• [Problem requirements]
The answer must consist of every record, printed exactly as it stands.
=======
Lemma MineSmallestNonce_first params concurrency finished :
  (concurrency <= 2 ^ 28)%nat ->
  (forall round i, (i < Nat.max 1 concurrency)%nat -> i ∈ finished round) ->
  first_in params 0 (2 ^ 36 * Z.of_nat (Nat.max 1 concurrency)) (MineSmallestNonce params concurrency finished).
Proof.
  intros C A.
  assert (C' : Z.of_nat (Nat.max 1 concurrency) <= 2 ^ 28).
  { apply inj_le in C. rewrite Nat2Z.inj_pow in C. change (Z.of_nat 2 ^ Z.of_nat 28) with (2 ^ 28) in C. lia. }
  clear C. unfold MineSmallestNonce.
  pose proof (rounds_first params STRIPE (Nat.max 1 concurrency) finished ltac:(done) A (Z.to_nat ROUNDS) 0 ltac:(lia)) as F.
  rewrite Z2Nat.id in F by done. change STRIPE with (2 ^ 24) in *. change ROUNDS with (2 ^ 12) in *.
  replace (2 ^ 36 * Z.of_nat (Nat.max 1 concurrency)) with ((0 + 2 ^ 12) * (2 ^ 24 * Z.of_nat (Nat.max 1 concurrency))) by lia.
  apply F. lia.
Qed.

(** A nonce that meets the target, recorded with the hash it gives, passes the start-up check. *)
Lemma mined_passes_check params nonce :
  meets params nonce = true -> CheckGenesis (record_genesis params nonce (mined_hash params nonce)) = NoFault.
Proof.
  unfold meets, Target.CheckProofOfWork. rewrite CheckGenesis_eq. cbn [genesis_bits record_genesis genesis_hash].
  destruct (Target.CompactToTarget (genesis_bits params)) as [t|]; [|done]. intros M.
  change (Block_Hash (BuildGenesisBlock (record_genesis params nonce (mined_hash params nonce)))) with (mined_hash params nonce).
  rewrite bool_decide_eq_true_2 by done. cbn [negb].
  change (mined_hash params nonce) with (BlockHeader_Hash (with_nonce (blk_header (BuildGenesisBlock params)) nonce)). by rewrite M.
Qed.
End tool.

Fixpoint contains (pat s : bytes) : bool :=
  bool_decide (take (length pat) s = pat) || match s with [] => false | _ :: s => contains pat s end.

(** ** The theorems *)

(** C39: the genesis nonce does not depend on the machine.  However many threads search and in
    whatever order they finish, what [MineSmallestNonce] finds meets the target and is the
    smallest nonce that does, so two machines that find one find the same; recorded with the
    hash the tool prints it passes the check a node makes at start; and where none is found
    no nonce below two to the thirty-six times the thread count would do. *)
Theorem mined_nonce_smallest `{Sha256Impl} (params : ChainParams) (concurrency concurrency' : nat) (finished finished' : Z -> list nat)
    (Hc : (concurrency <= 2 ^ 28)%nat) (Hc' : (concurrency' <= 2 ^ 28)%nat)
    (Hf : forall round i, (i < Nat.max 1 concurrency)%nat -> i ∈ finished round)
    (Hf' : forall round i, (i < Nat.max 1 concurrency')%nat -> i ∈ finished' round) :
  match MineSmallestNonce params concurrency finished with
  | Some nonce =>
      meets params nonce = true /\ (forall smaller, 0 <= smaller < nonce -> meets params smaller = false) /\
      CheckGenesis (record_genesis params nonce (mined_hash params nonce)) = NoFault /\
      (forall other, MineSmallestNonce params concurrency' finished' = Some other -> other = nonce)
  | None => forall nonce, 0 <= nonce < 2 ^ 36 * Z.of_nat (Nat.max 1 concurrency) -> meets params nonce = false
  end.
Proof.
  pose proof (MineSmallestNonce_first params concurrency finished Hc Hf) as F.
  pose proof (MineSmallestNonce_first params concurrency' finished' Hc' Hf') as F'.
  destruct (MineSmallestNonce params concurrency finished) as [nonce|]; [|exact F].
  pose proof F as (_ & M & L). split_and!; [done|done|by apply mined_passes_check|].
  intros other E. rewrite E in F'. by eapply first_in_unique.
Qed.

Lemma workers_in_turn (concurrency : nat) (round : Z) (i : nat) :
  (i < Nat.max 1 concurrency)%nat -> i ∈ seq 0 (Nat.max 1 concurrency).
Proof. intros ?. apply elem_of_seq. lia. Qed.

Lemma mined_nonce_smallest_witness :
  exists params : ChainParams,
  match MineSmallestNonce (H := toy_Sha256Impl) params 2 (fun _ => rev (seq 0 2)) with
  | Some nonce =>
      meets (H := toy_Sha256Impl) params nonce = true /\
      (forall smaller, 0 <= smaller < nonce -> meets (H := toy_Sha256Impl) params smaller = false) /\
      CheckGenesis (H := toy_Sha256Impl) (record_genesis params nonce (mined_hash (H := toy_Sha256Impl) params nonce)) = NoFault /\
      (forall other, MineSmallestNonce (H := toy_Sha256Impl) params 1 (fun _ => seq 0 1) = Some other -> other = nonce)
  | None => forall nonce, 0 <= nonce < 2 ^ 36 * Z.of_nat (Nat.max 1 2) -> meets (H := toy_Sha256Impl) params nonce = false
  end.
Proof.
  exists REGTEST_PARAMS.
  apply (mined_nonce_smallest (H := toy_Sha256Impl) REGTEST_PARAMS 2 1 (fun _ => rev (seq 0 2)) (fun _ => seq 0 1)).
  - apply (Nat.pow_le_mono_r 2 1 28); lia.
  - apply (Nat.pow_le_mono_r 2 0 28); lia.
  - intros _ i L. apply elem_of_reverse. rewrite <- (rev_alt (seq 0 2)), rev_involutive || idtac. by apply (workers_in_turn 2 0).
  - intros round i L. by apply (workers_in_turn 1 round).
Defined.

(** The search itself on short stripes: both machines find the nonce the table records. *)
Example regtest_nonce_mined :
  search_rounds (H := Fips.fips_Sha256Impl) 4 REGTEST_PARAMS 2 2 (fun _ => [1; 0]%nat) 0 = Some (genesis_nonce REGTEST_PARAMS) /\
  search_rounds (H := Fips.fips_Sha256Impl) 8 REGTEST_PARAMS 1 1 (fun _ => [0]%nat) 0 = Some (genesis_nonce REGTEST_PARAMS).
Proof. vm_compute. split; reflexivity. Qed.

(** What the tool prints for each network, with SHA-256 as the standard defines it, names the
    recorded nonce and ends in the verdict of a node's start-up check. *)
Example networks_printed :
  forallb (fun params =>
    let text := PrintGenesis (H := Fips.fips_Sha256Impl) params in
    contains (str "  nonce        " ++ number (genesis_nonce params) ++ newline) text &&
    contains (str "  hash         " ++ Hex.Hash256_ToHex (genesis_hash params) ++ newline) text &&
    bool_decide (drop (length text - 18) text = str "  check        ok" ++ newline)) ALL_NETWORKS = true.
Proof. vm_compute. reflexivity. Qed.

End GenesisTool.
=======
• [Written answer]
Lemma MineSmallestNonce_first params concurrency finished :
  (concurrency <= 2 ^ 28)%nat ->
  (forall round i, (i < Nat.max 1 concurrency)%nat -> i ∈ finished round) ->
  first_in params 0 (2 ^ 36 * Z.of_nat (Nat.max 1 concurrency)) (MineSmallestNonce params concurrency finished).
Proof.
  intros C A.
  assert (C' : Z.of_nat (Nat.max 1 concurrency) <= 2 ^ 28).
  { apply inj_le in C. rewrite Nat2Z.inj_pow in C. change (Z.of_nat 2 ^ Z.of_nat 28) with (2 ^ 28) in C. lia. }
  clear C. unfold MineSmallestNonce.
  pose proof (rounds_first params STRIPE (Nat.max 1 concurrency) finished ltac:(done) A (Z.to_nat ROUNDS) 0 ltac:(lia)) as F.
  rewrite Z2Nat.id in F by done. change STRIPE with (2 ^ 24) in *. change ROUNDS with (2 ^ 12) in *.
  replace (2 ^ 36 * Z.of_nat (Nat.max 1 concurrency)) with ((0 + 2 ^ 12) * (2 ^ 24 * Z.of_nat (Nat.max 1 concurrency))) by lia.
  apply F. lia.
Qed.

(** A nonce that meets the target, recorded with the hash it gives, passes the start-up check. *)
Lemma mined_passes_check params nonce :
  meets params nonce = true -> CheckGenesis (record_genesis params nonce (mined_hash params nonce)) = NoFault.
Proof.
  unfold meets, Target.CheckProofOfWork. rewrite CheckGenesis_eq. cbn [genesis_bits record_genesis genesis_hash].
  destruct (Target.CompactToTarget (genesis_bits params)) as [t|]; [|done]. intros M.
  change (Block_Hash (BuildGenesisBlock (record_genesis params nonce (mined_hash params nonce)))) with (mined_hash params nonce).
  rewrite bool_decide_eq_true_2 by done. cbn [negb].
  change (mined_hash params nonce) with (BlockHeader_Hash (with_nonce (blk_header (BuildGenesisBlock params)) nonce)). by rewrite M.
Qed.
End tool.

Fixpoint contains (pat s : bytes) : bool :=
  bool_decide (take (length pat) s = pat) || match s with [] => false | _ :: s => contains pat s end.

(** ** The theorems *)

(** C39: the genesis nonce does not depend on the machine.  However many threads search and in
    whatever order they finish, what [MineSmallestNonce] finds meets the target and is the
    smallest nonce that does, so two machines that find one find the same; recorded with the
    hash the tool prints it passes the check a node makes at start; and where none is found
    no nonce below two to the thirty-six times the thread count would do. *)
Theorem mined_nonce_smallest `{Sha256Impl} (params : ChainParams) (concurrency concurrency' : nat) (finished finished' : Z -> list nat)
    (Hc : (concurrency <= 2 ^ 28)%nat) (Hc' : (concurrency' <= 2 ^ 28)%nat)
    (Hf : forall round i, (i < Nat.max 1 concurrency)%nat -> i ∈ finished round)
    (Hf' : forall round i, (i < Nat.max 1 concurrency')%nat -> i ∈ finished' round) :
  match MineSmallestNonce params concurrency finished with
  | Some nonce =>
      meets params nonce = true /\ (forall smaller, 0 <= smaller < nonce -> meets params smaller = false) /\
      CheckGenesis (record_genesis params nonce (mined_hash params nonce)) = NoFault /\
      (forall other, MineSmallestNonce params concurrency' finished' = Some other -> other = nonce)
  | None => forall nonce, 0 <= nonce < 2 ^ 36 * Z.of_nat (Nat.max 1 concurrency) -> meets params nonce = false
  end.
Proof.
  pose proof (MineSmallestNonce_first params concurrency finished Hc Hf) as F.
  pose proof (MineSmallestNonce_first params concurrency' finished' Hc' Hf') as F'.
  destruct (MineSmallestNonce params concurrency finished) as [nonce|]; [|exact F].
  pose proof F as (_ & M & L). split_and!; [done|done|by apply mined_passes_check|].
  intros other E. rewrite E in F'. by eapply first_in_unique.
Qed.

Lemma workers_in_turn (concurrency : nat) (round : Z) (i : nat) :
  (i < Nat.max 1 concurrency)%nat -> i ∈ seq 0 (Nat.max 1 concurrency).
Proof. intros ?. apply elem_of_seq. lia. Qed.

Lemma mined_nonce_smallest_witness :
  exists params : ChainParams,
  match MineSmallestNonce (H := toy_Sha256Impl) params 2 (fun _ => rev (seq 0 2)) with
  | Some nonce =>
      meets (H := toy_Sha256Impl) params nonce = true /\
      (forall smaller, 0 <= smaller < nonce -> meets (H := toy_Sha256Impl) params smaller = false) /\
      CheckGenesis (H := toy_Sha256Impl) (record_genesis params nonce (mined_hash (H := toy_Sha256Impl) params nonce)) = NoFault /\
      (forall other, MineSmallestNonce (H := toy_Sha256Impl) params 1 (fun _ => seq 0 1) = Some other -> other = nonce)
  | None => forall nonce, 0 <= nonce < 2 ^ 36 * Z.of_nat (Nat.max 1 2) -> meets (H := toy_Sha256Impl) params nonce = false
  end.
Proof.
  exists REGTEST_PARAMS.
  apply (mined_nonce_smallest (H := toy_Sha256Impl) REGTEST_PARAMS 2 1 (fun _ => rev (seq 0 2)) (fun _ => seq 0 1)).
  - apply (Nat.pow_le_mono_r 2 1 28); lia.
  - apply (Nat.pow_le_mono_r 2 0 28); lia.
  - intros _ i L. apply elem_of_reverse. rewrite <- (rev_alt (seq 0 2)), rev_involutive || idtac. by apply (workers_in_turn 2 0).
  - intros round i L. by apply (workers_in_turn 1 round).
Defined.

(** The search itself on short stripes: both machines find the nonce the table records. *)
Example regtest_nonce_mined :
  search_rounds (H := Fips.fips_Sha256Impl) 4 REGTEST_PARAMS 2 2 (fun _ => [1; 0]%nat) 0 = Some (genesis_nonce REGTEST_PARAMS) /\
  search_rounds (H := Fips.fips_Sha256Impl) 8 REGTEST_PARAMS 1 1 (fun _ => [0]%nat) 0 = Some (genesis_nonce REGTEST_PARAMS).
Proof. vm_compute. split; reflexivity. Qed.

(** What the tool prints for each network, with SHA-256 as the standard defines it, names the
    recorded nonce and ends in the verdict of a node's start-up check. *)
Example networks_printed :
  forallb (fun params =>
    let text := PrintGenesis (H := Fips.fips_Sha256Impl) params in
    contains (str "  nonce        " ++ number (genesis_nonce params) ++ newline) text &&
    contains (str "  hash         " ++ Hex.Hash256_ToHex (genesis_hash params) ++ newline) text &&
    bool_decide (drop (length text - 18) text = str "  check        ok" ++ newline)) ALL_NETWORKS = true.
Proof. vm_compute. reflexivity. Qed.

End GenesisTool.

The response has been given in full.